▶ **YOUR GOAL**:
Look for "gmap" in the listing below. Gather each line that contains it.

▶ **MATERIAL FOR THIS EXERCISE**:
━━━━

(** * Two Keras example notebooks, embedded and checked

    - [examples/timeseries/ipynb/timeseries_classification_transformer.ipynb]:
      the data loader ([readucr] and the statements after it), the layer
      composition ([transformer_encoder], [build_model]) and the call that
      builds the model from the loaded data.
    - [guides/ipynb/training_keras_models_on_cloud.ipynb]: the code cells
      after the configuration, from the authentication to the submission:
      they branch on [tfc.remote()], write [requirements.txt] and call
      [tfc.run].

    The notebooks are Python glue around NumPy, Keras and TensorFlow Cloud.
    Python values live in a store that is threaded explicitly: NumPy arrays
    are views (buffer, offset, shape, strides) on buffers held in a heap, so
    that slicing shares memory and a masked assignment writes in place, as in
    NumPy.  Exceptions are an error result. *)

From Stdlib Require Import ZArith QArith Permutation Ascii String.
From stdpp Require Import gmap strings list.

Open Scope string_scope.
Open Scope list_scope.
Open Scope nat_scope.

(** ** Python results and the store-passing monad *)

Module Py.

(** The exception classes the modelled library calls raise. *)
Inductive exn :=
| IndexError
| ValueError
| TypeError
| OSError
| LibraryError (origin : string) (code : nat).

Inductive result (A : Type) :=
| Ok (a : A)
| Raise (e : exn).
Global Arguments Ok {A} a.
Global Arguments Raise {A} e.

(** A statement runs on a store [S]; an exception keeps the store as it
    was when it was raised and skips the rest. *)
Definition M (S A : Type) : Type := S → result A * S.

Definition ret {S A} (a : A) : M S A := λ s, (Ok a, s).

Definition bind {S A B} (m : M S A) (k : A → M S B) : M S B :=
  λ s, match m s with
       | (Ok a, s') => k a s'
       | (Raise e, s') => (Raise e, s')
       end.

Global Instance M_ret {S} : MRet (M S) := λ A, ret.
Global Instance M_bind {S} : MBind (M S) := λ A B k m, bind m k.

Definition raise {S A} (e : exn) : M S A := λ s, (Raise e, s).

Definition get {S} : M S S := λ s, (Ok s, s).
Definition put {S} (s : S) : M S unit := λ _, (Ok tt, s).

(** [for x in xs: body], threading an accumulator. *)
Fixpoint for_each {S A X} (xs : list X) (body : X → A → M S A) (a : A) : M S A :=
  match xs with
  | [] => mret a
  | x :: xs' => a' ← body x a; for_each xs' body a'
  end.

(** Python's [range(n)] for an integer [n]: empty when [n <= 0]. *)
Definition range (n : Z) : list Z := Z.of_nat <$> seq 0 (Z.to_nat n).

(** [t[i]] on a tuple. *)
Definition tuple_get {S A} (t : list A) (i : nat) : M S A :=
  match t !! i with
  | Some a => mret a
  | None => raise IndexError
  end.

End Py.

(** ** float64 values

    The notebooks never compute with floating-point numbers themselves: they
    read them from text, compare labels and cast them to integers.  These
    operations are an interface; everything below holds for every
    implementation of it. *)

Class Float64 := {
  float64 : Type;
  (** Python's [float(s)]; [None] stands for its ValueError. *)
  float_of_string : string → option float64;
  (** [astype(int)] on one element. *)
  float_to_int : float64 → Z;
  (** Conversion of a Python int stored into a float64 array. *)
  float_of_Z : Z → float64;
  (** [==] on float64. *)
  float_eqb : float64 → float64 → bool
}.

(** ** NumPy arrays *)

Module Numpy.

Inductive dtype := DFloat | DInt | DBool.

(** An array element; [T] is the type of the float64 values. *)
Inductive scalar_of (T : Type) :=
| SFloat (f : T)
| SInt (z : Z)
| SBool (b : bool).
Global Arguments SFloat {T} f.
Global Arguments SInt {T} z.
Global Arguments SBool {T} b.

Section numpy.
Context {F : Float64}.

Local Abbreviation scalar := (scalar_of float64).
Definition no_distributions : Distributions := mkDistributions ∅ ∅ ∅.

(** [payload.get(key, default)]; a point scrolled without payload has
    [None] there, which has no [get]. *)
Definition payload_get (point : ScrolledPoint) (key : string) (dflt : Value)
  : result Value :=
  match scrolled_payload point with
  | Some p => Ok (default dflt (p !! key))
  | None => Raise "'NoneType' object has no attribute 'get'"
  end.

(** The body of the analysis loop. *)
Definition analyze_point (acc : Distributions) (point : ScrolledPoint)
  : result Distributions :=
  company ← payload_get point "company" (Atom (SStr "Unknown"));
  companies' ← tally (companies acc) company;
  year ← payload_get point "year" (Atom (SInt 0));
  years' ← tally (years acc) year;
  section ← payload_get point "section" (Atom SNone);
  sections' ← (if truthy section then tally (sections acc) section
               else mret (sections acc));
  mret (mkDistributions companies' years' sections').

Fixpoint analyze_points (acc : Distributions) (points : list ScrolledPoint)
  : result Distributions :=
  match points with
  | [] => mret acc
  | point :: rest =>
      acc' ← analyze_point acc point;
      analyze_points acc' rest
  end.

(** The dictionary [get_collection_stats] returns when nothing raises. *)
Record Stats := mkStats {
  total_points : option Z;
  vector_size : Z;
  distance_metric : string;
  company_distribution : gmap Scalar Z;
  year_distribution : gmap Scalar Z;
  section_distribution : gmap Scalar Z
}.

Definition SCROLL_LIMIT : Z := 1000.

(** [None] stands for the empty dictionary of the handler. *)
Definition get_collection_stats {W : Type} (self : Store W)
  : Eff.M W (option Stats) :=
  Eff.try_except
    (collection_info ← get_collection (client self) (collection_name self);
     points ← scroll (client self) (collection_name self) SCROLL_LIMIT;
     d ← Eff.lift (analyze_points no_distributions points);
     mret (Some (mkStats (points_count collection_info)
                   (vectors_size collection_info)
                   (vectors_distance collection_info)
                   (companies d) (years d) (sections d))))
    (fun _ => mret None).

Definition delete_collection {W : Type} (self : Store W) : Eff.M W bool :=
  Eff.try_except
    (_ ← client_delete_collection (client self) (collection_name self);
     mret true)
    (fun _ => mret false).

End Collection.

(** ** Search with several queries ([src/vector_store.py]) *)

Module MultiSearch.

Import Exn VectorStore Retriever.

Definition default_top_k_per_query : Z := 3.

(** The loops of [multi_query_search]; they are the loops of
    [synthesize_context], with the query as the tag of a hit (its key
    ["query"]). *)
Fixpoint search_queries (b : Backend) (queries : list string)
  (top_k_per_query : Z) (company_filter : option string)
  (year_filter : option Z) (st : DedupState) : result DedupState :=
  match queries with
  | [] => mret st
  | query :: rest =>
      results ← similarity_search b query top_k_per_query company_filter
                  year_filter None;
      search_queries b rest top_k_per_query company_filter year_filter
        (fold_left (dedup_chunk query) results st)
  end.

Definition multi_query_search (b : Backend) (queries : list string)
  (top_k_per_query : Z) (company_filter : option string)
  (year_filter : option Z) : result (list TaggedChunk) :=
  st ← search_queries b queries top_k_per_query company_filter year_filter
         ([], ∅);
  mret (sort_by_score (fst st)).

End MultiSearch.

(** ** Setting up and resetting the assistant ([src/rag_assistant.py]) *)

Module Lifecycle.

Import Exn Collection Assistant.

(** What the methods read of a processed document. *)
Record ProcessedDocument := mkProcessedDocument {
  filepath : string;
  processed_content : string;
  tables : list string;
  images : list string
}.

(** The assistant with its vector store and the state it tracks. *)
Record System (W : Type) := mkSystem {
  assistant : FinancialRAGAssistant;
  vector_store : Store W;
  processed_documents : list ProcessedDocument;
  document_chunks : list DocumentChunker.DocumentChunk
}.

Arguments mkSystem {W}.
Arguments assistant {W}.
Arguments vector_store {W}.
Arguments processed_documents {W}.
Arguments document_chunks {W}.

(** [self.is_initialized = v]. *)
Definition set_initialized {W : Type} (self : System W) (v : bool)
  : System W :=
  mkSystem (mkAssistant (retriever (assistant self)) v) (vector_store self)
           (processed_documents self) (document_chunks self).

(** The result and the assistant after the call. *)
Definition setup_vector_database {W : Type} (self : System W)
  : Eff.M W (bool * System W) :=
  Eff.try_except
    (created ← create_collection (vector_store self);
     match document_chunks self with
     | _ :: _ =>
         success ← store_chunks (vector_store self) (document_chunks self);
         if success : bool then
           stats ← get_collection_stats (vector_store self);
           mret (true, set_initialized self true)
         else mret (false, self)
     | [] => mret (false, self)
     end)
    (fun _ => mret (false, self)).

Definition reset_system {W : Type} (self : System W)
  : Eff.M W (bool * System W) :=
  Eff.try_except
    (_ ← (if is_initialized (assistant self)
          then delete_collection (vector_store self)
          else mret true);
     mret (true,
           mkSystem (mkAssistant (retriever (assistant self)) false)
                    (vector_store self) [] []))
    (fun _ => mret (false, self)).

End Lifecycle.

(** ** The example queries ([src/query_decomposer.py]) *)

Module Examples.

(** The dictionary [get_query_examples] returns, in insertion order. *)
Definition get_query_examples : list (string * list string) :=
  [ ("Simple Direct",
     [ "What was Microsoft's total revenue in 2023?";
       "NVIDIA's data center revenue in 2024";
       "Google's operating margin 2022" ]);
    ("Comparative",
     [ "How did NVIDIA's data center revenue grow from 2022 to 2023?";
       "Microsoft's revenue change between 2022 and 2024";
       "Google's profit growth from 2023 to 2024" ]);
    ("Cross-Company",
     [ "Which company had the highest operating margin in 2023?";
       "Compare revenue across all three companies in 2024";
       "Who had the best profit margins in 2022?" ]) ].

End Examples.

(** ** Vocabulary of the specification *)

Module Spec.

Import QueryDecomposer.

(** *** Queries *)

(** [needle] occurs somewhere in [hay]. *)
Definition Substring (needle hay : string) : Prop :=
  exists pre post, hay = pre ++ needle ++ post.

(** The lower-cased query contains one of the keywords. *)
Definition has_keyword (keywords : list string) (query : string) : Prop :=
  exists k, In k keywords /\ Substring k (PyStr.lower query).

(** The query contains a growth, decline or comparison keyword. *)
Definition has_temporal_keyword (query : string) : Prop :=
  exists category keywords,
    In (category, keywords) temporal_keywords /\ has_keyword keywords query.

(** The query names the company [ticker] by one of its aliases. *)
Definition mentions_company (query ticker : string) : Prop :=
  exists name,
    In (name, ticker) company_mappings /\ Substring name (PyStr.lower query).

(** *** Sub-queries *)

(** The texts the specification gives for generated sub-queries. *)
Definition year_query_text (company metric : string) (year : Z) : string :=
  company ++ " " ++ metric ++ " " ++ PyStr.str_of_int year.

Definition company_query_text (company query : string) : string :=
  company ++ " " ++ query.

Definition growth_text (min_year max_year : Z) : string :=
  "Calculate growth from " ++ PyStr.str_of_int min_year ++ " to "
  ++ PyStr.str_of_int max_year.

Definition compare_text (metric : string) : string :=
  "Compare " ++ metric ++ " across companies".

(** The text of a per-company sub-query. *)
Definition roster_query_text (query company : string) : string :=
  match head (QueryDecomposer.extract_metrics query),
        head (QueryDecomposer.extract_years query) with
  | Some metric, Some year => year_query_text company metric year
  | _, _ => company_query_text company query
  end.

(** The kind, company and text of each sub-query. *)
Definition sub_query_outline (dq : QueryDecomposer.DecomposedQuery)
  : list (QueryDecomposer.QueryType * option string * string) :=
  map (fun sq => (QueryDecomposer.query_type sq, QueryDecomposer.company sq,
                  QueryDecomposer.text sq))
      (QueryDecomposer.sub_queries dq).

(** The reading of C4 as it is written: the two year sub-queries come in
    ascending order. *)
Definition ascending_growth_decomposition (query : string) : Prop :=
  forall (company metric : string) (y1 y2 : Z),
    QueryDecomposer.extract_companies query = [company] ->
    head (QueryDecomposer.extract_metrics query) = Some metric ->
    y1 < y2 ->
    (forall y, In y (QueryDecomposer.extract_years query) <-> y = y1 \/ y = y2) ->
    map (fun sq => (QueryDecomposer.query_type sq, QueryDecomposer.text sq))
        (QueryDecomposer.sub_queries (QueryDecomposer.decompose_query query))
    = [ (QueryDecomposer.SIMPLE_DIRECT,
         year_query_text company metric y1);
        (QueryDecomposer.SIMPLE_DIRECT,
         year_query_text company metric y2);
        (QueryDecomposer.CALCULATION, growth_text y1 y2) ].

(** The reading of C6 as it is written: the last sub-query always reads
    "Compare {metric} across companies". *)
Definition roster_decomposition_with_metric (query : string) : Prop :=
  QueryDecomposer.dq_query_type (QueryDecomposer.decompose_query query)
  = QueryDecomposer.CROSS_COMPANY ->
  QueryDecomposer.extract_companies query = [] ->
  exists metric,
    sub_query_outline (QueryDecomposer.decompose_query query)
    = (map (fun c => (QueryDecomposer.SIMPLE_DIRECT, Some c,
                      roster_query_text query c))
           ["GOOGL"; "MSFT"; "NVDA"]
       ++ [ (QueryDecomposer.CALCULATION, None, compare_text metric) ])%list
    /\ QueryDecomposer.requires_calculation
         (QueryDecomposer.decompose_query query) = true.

━━━━

▶ **EXERCISE RESULT**:
From stdpp Require Import gmap strings list.
  company_distribution : gmap Scalar Z;
  year_distribution : gmap Scalar Z;
  section_distribution : gmap Scalar Z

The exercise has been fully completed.